How to Eat Plenty and Lose Weight found in Largest Diet Study

Danish Researchers have discovered how to eat plenty and still lose weight. In the world’s largest diet study, scientists say just eat until you’re full, but focus on more protein from lean meat and beans, avoid refined carbohydrates and consume low-fat dairy products.

The findings that the diet will lead to weight loss are significant for fighting the obesity epidemic. Researchers looked at the effect of five types of diets find how which diet is best for weight control, concluding that current dietary recommendations won’t prevent obesity.

More Protein, Low Carbohydrate Best for Weight Loss and Maintenance

The five diets used as part of the Diogenes study included low protein and high glycemic index GI, low protein, low GI, high protein, low GI and high protein high GI. For the control, current dietary guidelines in Europe were used without regard to glycemic index.

The low protein diet comprised 13 percent of energy and 25 percent for the high protein group. High GI food index for the study was 70 or more. The glycemic index uses a scale of 0 to 100 and represents how quickly glucose enters the bloodstream. Below 55 on the glycemic index scale is considered low.

Overweight adults were enrolled in an initial weight loss phase of the study that restricted calories to 800 per day for 8 weeks who lost an average of 22 pounds. After the initial weight loss, they were randomly assigned one of the five diets to follow for six months. The study included 772 European families -938 adults and 827 children.

At the study end, fewer participants in the high protein, low glycemic index group dropped out compared to low protein, high glycemic index. Average weight regain in all of the groups was 1.1 pounds. The low protein, high GI group fared the worst and gained an average of 3.4 pounds.

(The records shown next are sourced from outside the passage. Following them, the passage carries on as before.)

(* ===== verification/Monad.v ===== *)
(** The effects of the program: a state monad with errors and panics over the
    oracles the program cannot control.

    A computation reads the clock ([now]), draws random tokens ([randomToken])
    and issues statements to the database ([statement]), which may fail.  The
    readings, draws and failures are functions of a call counter, so a theorem
    quantified over [World] covers every schedule of them, and a concrete
    [World] makes every operation computable. *)
From S2P Require Import Prelude.

Class World := {
  (** the [i]-th reading of the API server's clock *)
  clock : nat → time;
  (** the [i]-th token drawn, [randomToken n] *)
  entropy : nat → nat → string;
  (** whether the [i]-th statement sent to the database fails *)
  fault : nat → bool;
  (** the database's [NOW()] during its [i]-th transaction *)
  db_clock : nat → time;
}.

(** A world to run the model in: the clock ticks once a second, tokens are
    numbered, and no statement fails. *)
Definition steady_world (start : time) : World :=
  {| clock := fun i => start + Z.of_nat i * Second; entropy := fun i _ => pretty i;
     fault := fun _ => false; db_clock := fun i => start + Z.of_nat i * Second |}.
Lemma steady_tokens start (i j : nat) : entropy (World := steady_world start) i 12 = entropy (World := steady_world start) j 12 → i = j.
Proof. simpl. apply (inj pretty). Qed.

Record counters := Counters { ticks : nat; draws : nat; stmts : nat; txs : nat }.

(** How a computation ends: a value, an error value, or it does not return: a
    Go panic, or a goroutine blocked for ever on a mutex nobody will unlock. *)
Inductive halt := Panicked | Blocked.
Inductive outcome (E A : Type) :=
| Ok (a : A)
| Err (e : E)
| Halt (h : halt).
Arguments Ok {E A} a.
Arguments Err {E A} e.
Arguments Halt {E A} h.
Definition finishes {E A} (o : outcome E A) : Prop := match o with Halt _ => False | _ => True end.

(** A configuration: the state and how much of each oracle is used up. *)
Record cfg (S : Type) := Cfg { cnt : counters; st : S }.
Arguments Cfg {S} cnt st.
Arguments cnt {S} c.
Arguments st {S} c.

Definition M (S E A : Type) : Type := cfg S → cfg S * outcome E A.

Definition ret {S E A} (a : A) : M S E A := fun c => (c, Ok a).
Definition throw {S E A} (e : E) : M S E A := fun c => (c, Err e).
Definition halt_with {S E A} (h : halt) : M S E A := fun c => (c, Halt h).
Definition bind {S E A B} (m : M S E A) (k : A → M S E B) : M S E B := fun c =>
  match m c with
  | (c', Ok a) => k a c'
  | (c', Err e) => (c', Err e)
  | (c', Halt h) => (c', Halt h)
  end.
(** [x, err := m], the error handled by the code that follows. *)
Definition attempt {S E E' A} (m : M S E A) : M S E' (A + E) := fun c =>
  match m c with
  | (c', Ok a) => (c', Ok (inl a))
  | (c', Err e) => (c', Ok (inr e))
  | (c', Halt h) => (c', Halt h)
  end.

Declare Scope go_scope.
Delimit Scope go_scope with go.
Notation "'let!' x := m 'in' k" := (bind m (fun x => k))
  (at level 10, x pattern, m at level 100, k at level 200, only parsing) : go_scope.
Notation "m ;; k" := (bind m (fun _ => k)) (at level 100, k at level 200, right associativity) : go_scope.
Open Scope go_scope.

Definition get {S E} : M S E S := fun c => (c, Ok (st c)).
Definition gets {S E A} (f : S → A) : M S E A := fun c => (c, Ok (f (st c))).
Definition modify {S E} (f : S → S) : M S E unit := fun c => (Cfg (cnt c) (f (st c)), Ok tt).
Definition guard {S E} (b : bool) (e : E) : M S E unit := if b then ret tt else throw e.
Definition when {S E} (b : bool) (m : M S E unit) : M S E unit := if b then m else ret tt.

(** A loop over a slice that stops at the first error. *)
Fixpoint for_each {S E A} (l : list A) (f : A → M S E unit) : M S E unit :=
  match l with [] => ret tt | x :: r => f x ;; for_each r f end.
(** A loop over a slice that threads an accumulator. *)
Fixpoint for_acc {S E A B} (l : list A) (b : B) (f : B → A → M S E B) : M S E B :=
  match l with [] => ret b | x :: r => let! b' := f b x in for_acc r b' f end.

(** Running a computation on a component of the state, translating errors. *)
Definition zoom {S T E E' A} (pr : S → T) (upd : T → S → S) (fe : E → E') (m : M T E A) : M S E' A :=
  fun c =>
    let '(c', o) := m (Cfg (cnt c) (pr (st c))) in
    (Cfg (cnt c') (upd (st c') (st c)),
     match o with Ok a => Ok a | Err e => Err (fe e) | Halt h => Halt h end).

Section oracles.
Context `{World} {S E : Type}.
Definition tick (k : counters) := Counters (1 + ticks k)%nat (draws k) (stmts k) (txs k).
Definition draw (k : counters) := Counters (ticks k) (1 + draws k)%nat (stmts k) (txs k).
Definition issue (k : counters) := Counters (ticks k) (draws k) (1 + stmts k)%nat (txs k).
Definition begin_tx (k : counters) := Counters (ticks k) (draws k) (stmts k) (1 + txs k)%nat.

Definition now : M S E time := fun c => (Cfg (tick (cnt c)) (st c), Ok (clock (ticks (cnt c)))).
Definition randomToken (numBytes : nat) : M S E string := fun c =>
  (Cfg (draw (cnt c)) (st c), Ok (entropy (draws (cnt c)) numBytes)).
(** One statement sent to the database; [e] is the driver's error if it fails. *)
Definition statement (e : E) : M S E unit := fun c =>
  (Cfg (issue (cnt c)) (st c), if fault (stmts (cnt c)) then Err e else Ok tt).
(** [NOW()] of the current transaction. *)
Definition db_now : M S E time := fun c => (c, Ok (db_clock (txs (cnt c)))).
Definition new_tx : M S E unit := fun c => (Cfg (begin_tx (cnt c)) (st c), Ok tt).
End oracles.

(** * Reasoning

    [hoare P m Q R]: from a configuration satisfying [P], [m] neither panics nor
    blocks; if it returns [a] then [Q a] holds, and if it fails with [e] then [R e]. *)
Definition hoare {S E A} (P : cfg S → Prop) (m : M S E A)
    (Q : A → cfg S → Prop) (R : E → cfg S → Prop) : Prop :=
  ∀ c, P c → match m c with
             | (c', Ok a) => Q a c'
             | (c', Err e) => R e c'
             | (_, Halt _) => False
             end.

(** Preserving a property of the configuration, however the computation ends. *)
Definition preserves {S E A} (I : cfg S → Prop) (m : M S E A) : Prop :=
  hoare I m (fun _ => I) (fun _ => I).

Section rules.
Context {S E : Type}.
Implicit Types P : cfg S → Prop.

Lemma hoare_ret {A} P (a : A) Q (R : E → cfg S → Prop) : (∀ c, P c → Q a c) → hoare P (ret a) Q R.
Proof. intros H c Hc. exact (H c Hc). Qed.
Lemma hoare_throw {A} P (e : E) (Q : A → cfg S → Prop) R : (∀ c, P c → R e c) → hoare P (throw e) Q R.
Proof. intros H c Hc. exact (H c Hc). Qed.
Lemma hoare_bind {A B} P (m : M S E A) (k : A → M S E B) Q Q' R :
  hoare P m Q R → (∀ a, hoare (Q a) (k a) Q' R) → hoare P (bind m k) Q' R.
Proof.
  intros Hm Hk c Hc. specialize (Hm c Hc). unfold bind.
  destruct (m c) as [c' [a|e|]]; [exact (Hk a c' Hm)|done|done].
Qed.
Lemma hoare_conseq {A} P P' (m : M S E A) Q Q' R R' :
  hoare P m Q R → (∀ c, P' c → P c) → (∀ a c, Q a c → Q' a c) → (∀ e c, R e c → R' e c) →
  hoare P' m Q' R'.
Proof. intros Hm HP HQ HR c Hc. specialize (Hm c (HP c Hc)). destruct (m c) as [c' [a|e|]]; eauto. Qed.
Lemma hoare_if {A} P (b : bool) (m1 m2 : M S E A) Q R :
  (b = true → hoare P m1 Q R) → (b = false → hoare P m2 Q R) → hoare P (if b then m1 else m2) Q R.
Proof. destruct b; auto. Qed.

Context (I : cfg S → Prop).
Abbreviation keeps m := (preserves I m).

Lemma keeps_ret {A} (a : A) : preserves (E:=E) I (ret a).
Proof. by apply hoare_ret. Qed.
Lemma keeps_throw {A} (e : E) : preserves (A:=A) I (throw e).
Proof. by apply hoare_throw. Qed.
Lemma keeps_bind {A B} (m : M S E A) (k : A → M S E B) : keeps m → (∀ a, keeps (k a)) → keeps (bind m k).
Proof. intros Hm Hk. by eapply hoare_bind. Qed.
Lemma keeps_attempt {E' A} (m : M S E A) : keeps m → preserves (E:=E') I (attempt m).
Proof. intros Hm c Hc. specialize (Hm c Hc). unfold attempt. by destruct (m c) as [c' [a|e|]]. Qed.
Lemma keeps_get : preserves (E:=E) I get.
Proof. by intros c Hc. Qed.
Lemma keeps_gets {A} (f : S → A) : preserves (E:=E) I (gets f).
Proof. by intros c Hc. Qed.
Lemma keeps_modify (f : S → S) :
  (∀ c, I c → I (Cfg (cnt c) (f (st c)))) → preserves (E:=E) I (modify f).
Proof. intros Hf c Hc. by apply Hf. Qed.
Lemma keeps_guard b (e : E) : keeps (guard b e).
Proof. by destruct b; [apply keeps_ret|apply keeps_throw]. Qed.
Lemma keeps_when b (m : M S E unit) : keeps m → keeps (when b m).
Proof. destruct b; [done|]. intros _. apply keeps_ret. Qed.
Lemma keeps_for_each {A} (l : list A) (f : A → M S E unit) : (∀ x, keeps (f x)) → keeps (for_each l f).
Proof. intros Hf. induction l; simpl; [apply keeps_ret|]. by apply keeps_bind. Qed.
Lemma keeps_for_acc {A B} (l : list A) (b : B) (f : B → A → M S E B) :
  (∀ b x, keeps (f b x)) → keeps (for_acc l b f).
Proof. intros Hf. revert b. induction l; intros b; simpl; [apply keeps_ret|]. by apply keeps_bind. Qed.
End rules.

(** The state is all an invariant of the state looks at. *)
Definition on_state {S} (I : S → Prop) (c : cfg S) : Prop := I (st c).

(** An invariant that survives any further use of the oracles. *)
Class CntStable {S} (I : cfg S → Prop) :=
  cnt_stable : ∀ k k' s, (draws k ≤ draws k')%nat → I (Cfg k s) → I (Cfg k' s).
#[export] Instance on_state_stable {S} (I : S → Prop) : CntStable (on_state I).
Proof. by intros k k' s _ Hs. Qed.
#[export] Instance and_stable {S} (I J : cfg S → Prop) : CntStable I → CntStable J → CntStable (fun c => I c ∧ J c).
Proof. intros HI HJ k k' s Hk [H1 H2]. split; by eapply cnt_stable. Qed.

Section oracle_rules.
Context `{World} {S E : Type} (I : cfg S → Prop) `{!CntStable I}.
Ltac stable := intros [k s] Hc; simpl; eapply (cnt_stable k); [simpl; lia|done].
Lemma keeps_now : preserves (E:=E) I now.
Proof. stable. Qed.
Lemma keeps_randomToken n : preserves (E:=E) I (randomToken n).
Proof. stable. Qed.
Lemma keeps_statement (e : E) : preserves I (statement e).
Proof. intros [k s] Hc. unfold statement. simpl. destruct (fault _); eapply (cnt_stable k); simpl; try lia; done. Qed.
Lemma keeps_db_now : preserves (E:=E) I db_now.
Proof. by intros c Hc. Qed.
Lemma keeps_new_tx : preserves (E:=E) I new_tx.
Proof. stable. Qed.
End oracle_rules.

#[export] Instance eq_state_stable {S B} (f : S → B) (b : B) : CntStable (fun c => f (st c) = b).
Proof. by intros k k' s _ Hs. Qed.
#[export] Instance pure_stable {S} (P : Prop) : CntStable (S:=S) (fun _ => P).
Proof. by intros k k' s _ Hs. Qed.
#[export] Instance drawn_stable {S} (i : nat) : CntStable (S:=S) (fun c => (i < draws (cnt c))%nat).
Proof. intros k k' s Hk Hs. simpl in *. lia. Qed.

(** The same walk when what is known changes along the way: one rule per
    operation that a computation can begin with. *)
Section forward.
Context {S E B : Type}.
Implicit Types P : cfg S → Prop.
Lemma hoare_bind_ret {A} P (a : A) (k : A → M S E B) Q R : hoare P (k a) Q R → hoare P (bind (ret a) k) Q R.
Proof. intros Hk c Hc. exact (Hk c Hc). Qed.
Lemma hoare_bind_throw {A} P (e : E) (k : A → M S E B) Q R : (∀ c, P c → R e c) → hoare P (bind (throw e) k) Q R.
Proof. intros Hk c Hc. exact (Hk c Hc). Qed.
Lemma hoare_bind_bind {A C} P (m : M S E A) (k : A → M S E C) (k' : C → M S E B) Q R :
  hoare P (bind m (fun a => bind (k a) k')) Q R → hoare P (bind (bind m k) k') Q R.
Proof.
  intros Hk c Hc. specialize (Hk c Hc). unfold bind in *. destruct (m c) as [c' [a|e|]]; [|done|done].
  by destruct (k a c') as [c'' [x|e|]].
Qed.
Lemma hoare_bind_get P (k : S → M S E B) Q R :
  (∀ s, hoare (fun c => P c ∧ st c = s) (k s) Q R) → hoare P (bind get k) Q R.
Proof. intros Hk c Hc. exact (Hk (st c) c (conj Hc eq_refl)). Qed.
Lemma hoare_bind_modify P (f : S → S) (k : unit → M S E B) P' Q R :
  (∀ c, P c → P' (Cfg (cnt c) (f (st c)))) → hoare P' (k tt) Q R → hoare P (bind (modify f) k) Q R.
Proof. intros Hf Hk c Hc. exact (Hk _ (Hf c Hc)). Qed.
Lemma hoare_pre P P' (m : M S E B) Q R : (∀ c, P' c → P c) → hoare P m Q R → hoare P' m Q R.
Proof. intros HP Hm c Hc. exact (Hm c (HP c Hc)). Qed.
Lemma hoare_post P (m : M S E B) Q Q' (R R' : E → cfg S → Prop) :
  (∀ b c, Q b c → Q' b c) → (∀ e c, R e c → R' e c) → hoare P m Q R → hoare P m Q' R'.
Proof. intros HQ HR Hm. by eapply hoare_conseq. Qed.
Lemma hoare_pure P (F : Prop) (m : M S E B) Q R : (F → hoare P m Q R) → hoare (fun c => F ∧ P c) m Q R.
Proof. intros Hm c [HF Hc]. exact (Hm HF c Hc). Qed.
Lemma hoare_assume P (F : Prop) (m : M S E B) Q R : (∀ c, P c → F) → (F → hoare P m Q R) → hoare P m Q R.
Proof. intros HF Hm c Hc. exact (Hm (HF c Hc) c Hc). Qed.

Context `{World}.
Lemma hoare_bind_now P `{!CntStable P} (k : time → M S E B) Q R :
  (∀ t, hoare P (k t) Q R) → hoare P (bind now k) Q R.
Proof. intros Hk [c s] Hc. apply Hk. eapply (cnt_stable c); [simpl; lia|done]. Qed.
Lemma hoare_bind_token P `{!CntStable P} n (k : string → M S E B) Q R :
  (∀ t, hoare P (k t) Q R) → hoare P (bind (randomToken n) k) Q R.
Proof. intros Hk [c s] Hc. apply Hk. eapply (cnt_stable c); [simpl; lia|done]. Qed.
End forward.

Lemma keeps_zoom {S T E E' A} (I : S → Prop) (J : T → Prop) (pr : S → T) (upd : T → S → S) (fe : E → E') (m : M T E A) :
  preserves (on_state J) m → (∀ s, I s → J (pr s)) → (∀ s t, I s → J t → I (upd t s)) →
  preserves (on_state I) (zoom pr upd fe m).
Proof.
  intros Hm Hpr Hupd c Hc. unfold zoom. specialize (Hm (Cfg (cnt c) (pr (st c))) (Hpr _ Hc)).
  destruct (m _) as [c' [a|e|]]; [by apply Hupd|by apply Hupd|done].
Qed.

Create HintDb keeps discriminated.
#[export] Hint Constants Opaque : keeps.
#[export] Hint Resolve keeps_ret keeps_throw keeps_bind keeps_attempt keeps_get keeps_gets
  keeps_guard keeps_when keeps_for_each keeps_for_acc
  keeps_now keeps_randomToken keeps_statement keeps_db_now keeps_new_tx : keeps.
#[export] Hint Extern 1 (CntStable _) => typeclasses eauto : keeps.

(** Walks through a computation proving that it keeps an invariant: splits the
    branches of the program and applies the [keeps] rules and hints. *)
Ltac keeps_step :=
  match goal with
  | |- preserves _ (match ?x with _ => _ end) => destruct x
  | |- preserves _ (let '_ := ?x in _) => destruct x
  | |- preserves _ (bind _ _) => apply keeps_bind; [|intros ?]
  | |- preserves _ (attempt _) => apply keeps_attempt
  | |- preserves _ (for_each _ _) => apply keeps_for_each; intros ?
  | |- preserves _ (for_acc _ _ _) => apply keeps_for_acc; intros ? ?
  | |- preserves _ (when _ _) => apply keeps_when
  | |- preserves _ _ => solve [eauto with keeps]
  end.
Ltac keeps := repeat keeps_step.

The children in the study also lost weight even though they were not calorie restricted before the start of the study. The percentage of overweight kids dropped from almost 50 percent to 39 percent.

The reason for the diet’s success is in the carbohydrate reduction and added protein that curbs appetite and allows people to feel fuller, longer.

Adding a little more lean protein to the diet, replacing refined carbohydrates with whole grains and brown rice and pastas and avoiding sugary white flour desserts can make a difference for keeping weight off, staying slim and feeling satisfied, shown in the study. The researchers also recommend water or low fat milk with meals.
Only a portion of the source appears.